Content starts

Lemma grow_start s0 d0 l0 root old lim perm :
  vm_inv s0 root d0 l0 -> (forall va, old <= va < lim -> unmapped s0 d0 va) ->
  grow_inv s0 d0 l0 root old lim perm 0 s0 d0 l0.
Proof.
  intros Hinv Hun. split; try done; simpl.
  - split; [done|simpl; apply Hinv|set_solver].
  - intros va Hva. lia.
  - intros va Hva. apply Hun. lia.
  - set_solver.
  - intros p. split; [by left|]. intros [?|[?|(q & ? & ?)]]; [done|set_solver|congruence].
Qed.

(** A page taken before the page table grew is not one of its pages. *)
Lemma grown_fresh (s : kst) (root : Z) (d d' : dirmap) (p : Z) (l new l' q : list Z) (b : Z) :
  vm_inv s root d (p :: l) -> l = new ++ l' ->
  (forall q b, d' !! q = Some b -> d !! q = Some b \/ b ∈ new) -> d' !! q = Some b -> b <> p.
Proof.
  intros Hvm -> Hn Hq. apply Hn in Hq as [Hq|Hb]; [by eapply extend_fresh|].
  pose proof (fl_nodup _ _ (vi_free _ _ _ _ Hvm)) as H. apply NoDup_cons in H as [H _]. set_solver.
Qed.

Section grow.
Context (s0 : kst) (d0 : dirmap) (l0 : list Z) (root old lim perm : Z).
Context (Hold : 0 <= old) (Hal : old mod PGSIZE = 0) (Hperm : 0 <= perm < 2 ^ 10).
Context (Hlim : lim <= MAXVA).
Context (Hlf : forall p, 0 <= p < 2 ^ 56 -> is_leaf (mk_pte p perm)).

(** Page-table pages beyond the original ones were free before. *)
Lemma grow_quiet_dir k s d l b :
  grow_inv s0 d0 l0 root old lim perm k s d l ->
  ~ dir_mem d0 b -> (forall p, p ∈ l0 -> ~ in_page p b) -> ~ dir_mem d b.
Proof.
  intros Hg Hd Hl (q & a & Hq & Hin). destruct (d0 !! q) as [a'|] eqn:E.
  - apply Hd. exists q, a'. split; [done|].
    pose proof (lookup_weaken _ _ _ _ E (ga_dir _ _ _ _ _ _ _ _ _ _ _ Hg)). naive_solver.
  - apply (Hl a); [|done]. apply (ga_pages _ _ _ _ _ _ _ _ _ _ _ Hg). eauto.
Qed.

Lemma grow_aligned (k : nat) : (old + PGSIZE * Z.of_nat k) mod PGSIZE = 0.
Proof. by rewrite Z.mul_comm, Z.mod_add. Qed.

(** The pages added are managed pages. *)
Lemma grow_page k s d l p :
  grow_inv s0 d0 l0 root old lim perm k s d l -> p ∈ upages s d old k -> page_ok s p.
Proof.
  intros Hg Hp. pose proof (op_ok _ _ _ _ (ga_own _ _ _ _ _ _ _ _ _ _ _ Hg)) as H.
  rewrite Forall_forall in H. by apply H.
Qed.
(* ===== verification/CopyUser.v ===== *)
(** Copying between the kernel and user memory: copyin, copyinstr and copyout
    move exactly the bytes at the user's addresses, fail exactly where the user
    has no access, and do not touch anything else. *)

From S2P Require Import Prelude Riscv Memory CString State Kalloc Vm PageTable AddrSpace UserMem.

(** What the page table lets user code do at an address. *)
Definition uaccess (s : kst) (d : dirmap) (va : Z) : bool :=
  (va <? MAXVA) && negb (Z.land (leaf s d va) PTE_V =? 0) && negb (Z.land (leaf s d va) PTE_U =? 0).

Definition uwritable (s : kst) (d : dirmap) (va : Z) : bool :=
  uaccess s d va && negb (Z.land (leaf s d va) PTE_W =? 0).

(** The physical address behind a user address. *)
Definition upa (s : kst) (d : dirmap) (va : Z) : Z := PTE2PA (leaf s d va) + va mod PGSIZE.

(** The byte user code reads at an address, if it can. *)
Definition uread (s : kst) (d : dirmap) (va : Z) : option Z :=
  if uaccess s d va && negb (PTE2PA (leaf s d va) =? 0) then Some (mrd (k_mem s) (upa s d va)) else None.

Lemma vpn_split va : va = PGSIZE * vpn va + va mod PGSIZE /\ 0 <= va mod PGSIZE < PGSIZE.
Proof. split; [by apply Z.div_mod|by apply Z.mod_pos_bound]. Qed.

Lemma uread_same_page s d va va' :
  0 <= va -> 0 <= va' -> vpn va = vpn va' ->
  uread s d va' = if uaccess s d va && negb (PTE2PA (leaf s d va) =? 0)
    then Some (mrd (k_mem s) (PTE2PA (leaf s d va) + va' mod PGSIZE)) else None.
Proof.
  intros Ha Ha' E. unfold uread, uaccess, upa. rewrite (leaf_vpn s d va' va) by done.
  replace (va' <? MAXVA) with (va <? MAXVA); [done|].
  assert (EM : MAXVA = PGSIZE * 2 ^ 26) by done. pose proof (vpn_split va). pose proof (vpn_split va').
  destruct (Z.ltb_spec va MAXVA), (Z.ltb_spec va' MAXVA); (done || unfold PGSIZE in *; lia).
Qed.

(** The page of an address and the part of a transfer that falls in it. *)
Lemma chunk va len :
  0 <= va < 2 ^ 64 -> 0 < len ->
  let va0 := PGROUNDDOWN va in let n := Z.min (PGSIZE - (va - va0)) len in
  0 <= va0 /\ va - va0 = va mod PGSIZE /\ vpn va0 = vpn va /\ 0 < n <= len /\
  (n < len -> va + n = va0 + PGSIZE) /\
  forall i, 0 <= i < n -> vpn (va + i) = vpn va /\ (va + i) mod PGSIZE = va - va0 + i.
Proof.
  intros Hva Hlen. cbv zeta. rewrite PGROUNDDOWN_eq by done.
  pose proof (vpn_split va) as [E R]. unfold vpn in *. assert (HPG : PGSIZE = 4096) by done.
  assert (Hq : forall i, 0 <= i < PGSIZE - va mod PGSIZE ->
    (va + i) / PGSIZE = va / PGSIZE /\ (va + i) mod PGSIZE = va mod PGSIZE + i).
  { intros i Hi. rewrite E at 1 3. split.
    - symmetry. apply (Z.div_unique _ _ _ (va mod PGSIZE + i)); lia.
    - symmetry. apply (Z.mod_unique _ _ (va / PGSIZE)); lia. }
  pose proof (Z.div_pos va PGSIZE ltac:(lia) ltac:(lia)).
  split_and!; [lia|lia| |lia|lia|lia|].
  - symmetry. apply (Z.div_unique _ _ _ 0); lia.
  - intros i Hi. rewrite (proj1 (Hq i ltac:(lia))), (proj2 (Hq i ltac:(lia))). lia.
Qed.

Section copyin.
Context (s : kst) (root : Z) (d : dirmap) (l : list Z) (Hinv : vm_inv s root d l).

Lemma walkaddr_spec e va :
  0 <= va -> walkaddr root va (mkW s e) =
    Ok (if uaccess s d va then PTE2PA (leaf s d va) else 0) (mkW s e).
Proof.
  intros Hva. unfold walkaddr, uaccess. destruct (Z.leb_spec MAXVA va).
  { by rewrite (proj2 (Z.ltb_ge _ _)) by done. }
  rewrite (proj2 (Z.ltb_lt _ _)) by done.
  rewrite (bind_ok _ _ _ _ _ (walk_lookup s root d l Hinv e va ltac:(lia))).
  unfold leaf. destruct (leaf_addr d va) as [a|] eqn:E; simpl; [|done].
  rewrite (leaf_addr_pos s root d l va a) by done. unfold rd64. krun. simpl.
  destruct (Z.land _ PTE_V =? 0), (Z.land _ PTE_U =? 0); done.
Qed.

(** [bs] are the bytes at [va]... *)
Definition ureads (va : Z) (bs : list Z) : Prop :=
  forall i b, bs !! i = Some b -> uread s d (va + Z.of_nat i) = Some b.

Lemma ureads_app va bs bs' :
  ureads va bs -> ureads (va + Z.of_nat (length bs)) bs' -> ureads va (bs ++ bs').
Proof.
  intros H H' i b Hi. apply lookup_app_Some in Hi as [Hi|[Hi Hi']]; [by apply H|].
  apply H' in Hi'. rewrite <- Hi'. f_equal. lia.
Qed.

(** Reading within one page. *)
Lemma uread_chunk va len :
  0 <= va < 2 ^ 64 -> 0 < len ->
  let va0 := PGROUNDDOWN va in let n := Z.min (PGSIZE - (va - va0)) len in
  let pa0 := if uaccess s d va0 then PTE2PA (leaf s d va0) else 0 in
  forall i, 0 <= i < n ->
    uread s d (va + i) = if pa0 =? 0 then None else Some (mrd (k_mem s) (pa0 + (va - va0) + i)).
Proof.
  intros Hva Hlen va0 n pa0 i Hi.
  destruct (chunk va len Hva Hlen) as (Hv0 & Hoff & Evpn & Hn & Hnext & Hin).
  destruct (Hin i Hi) as [E1 E2].
  rewrite (uread_same_page s d va0) by (done || lia || by rewrite E1).
  rewrite E2. subst pa0. unfold va0. destruct (uaccess s d (PGROUNDDOWN va)); [|done].
  rewrite Z.add_assoc. by destruct (PTE2PA _ =? 0).
Qed.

Content ends

▶ EXERCISE
Look through the records for the string "Context". Copy every line that has it.

▶ EXPECTED ANSWER
Context (s0 : kst) (d0 : dirmap) (l0 : list Z) (root old lim perm : Z).
Context (Hold : 0 <= old) (Hal : old mod PGSIZE = 0) (Hperm : 0 <= perm < 2 ^ 10).
Context (Hlim : lim <= MAXVA).
Context (Hlf : forall p, 0 <= p < 2 ^ 56 -> is_leaf (mk_pte p perm)).
Context (s : kst) (root : Z) (d : dirmap) (l : list Z) (Hinv : vm_inv s root d l).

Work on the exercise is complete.